Prathap debuted as an actor with the 1978 film Aaravam, directed by Bharathan. He established himself as an actor of substance with the director’s subsequent movies Thakara and Chamaram.
He excelled as a mentally challenged young man in Thakara and as a college student in love with his teacher in Chamaram. Around this time, he made a mark in Tamil cinema too, with his fine performances in films such as Azhiyatha Kolangal, Varumayin Niram Sivappu and Nenjathai Killathe. Those films were directed by some of the finest filmmakers in Tamil – Balu Mahendra, K. Balachander and Mahendran.
After working with such directors it was not surprising that Prathap wanted to be a director. The first film he directed was in Tamil, Meendum Oru Kaathal Kathai, in which he also starred as the hero. The 1985 film won him the National Award for the best debutant director.
Two years later, he directed a film in Malayalam, Rithubhedam. It was scripted by M.T. Vasudevan Nair.
Vineeth, who played one of the main characters in the film, recalls M.T. speaking highly about Prathap.
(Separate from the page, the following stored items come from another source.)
(** A write with [force] makes no backup, so that the backup path only
    matters without it. *)
Lemma inv_safeWrite E p content force :
  mkdirOk (dirname p) -> putOk p -> (force = false -> putOk (bakPath p)) ->
  keeps Q (safeWrite E p content force).
Proof.
  intros Hd Hp Hb. unfold safeWrite.
  assert (Hwrite : keeps Q
    (ensureDir (dirname p) ;; fs.writeFile p content ;;
     log ("Wrote: " +:+ showPath p) ;; ret true)).
  { apply inv_bind; [by apply inv_ensureDir|intros _].
    apply inv_bind; [by apply inv_writeFile|intros _].
    apply inv_bind; [apply inv_log|intros _]. apply inv_ret. }
  apply inv_bind; [apply inv_exists|]. intros [|]; [|done].
  destruct force; [done|]. cbn [negb].
  apply inv_bind; [apply inv_readFile|]. intros old.
  case_bool_decide.
  - apply inv_bind; [apply inv_log|intros _]. apply inv_ret.
  - apply inv_bind.
    + apply inv_tryCatch; [apply inv_copyFile; by apply Hb | apply inv_ret].
    + intros _. apply inv_bind; [apply inv_warn|by intros _].
Qed.

End Invariant.

(** ** What the run leaves alone *)

Section RootEntry.

Variable E : env.
Variable k : string.
Variable x : option node.
Hypothesis Hk : k ∉ touchedRoots.

Local Notation Q := (entryIs k x).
“I remember M.T. saying that he gave the script to Prathap because he had rarely seen young men who were so well read,” the actor told The Hindu. “He was a fine director and I had great regard for him as an actor as well.”
Vineeth had reprised Prathap’s role in Thakara in the Tamil adaptation (Aavarampoo), which was also directed by Bharathan. “After casting me in the role, Bharathan asked me to watch Thakara a thousand times and to observe how Prathap acted in that role; he said that he had given the role all the nuances and the subtleties the character demanded.”
Prathap was indeed a capable actor who made his characters believable, be it with body language or the way he spoke. He interpreted the characters in his own way. Remember the way he played the villain Hegde in 22 Female Kottayam, in the latter part of his career.
But one of his finest performances as an actor came in a little known film called Once Upon A Time There Was A Kallan. He played a 70-year-old in the thriller. It won him a Special Jury Award at the 2014 Kerala State Film Awards.
“He was excited about the film, which was his 100th as an actor,” says Fazil. “We could not release the film at that time because of some issues, but we would shortly be able to do it. It will be a perfect homage to him.”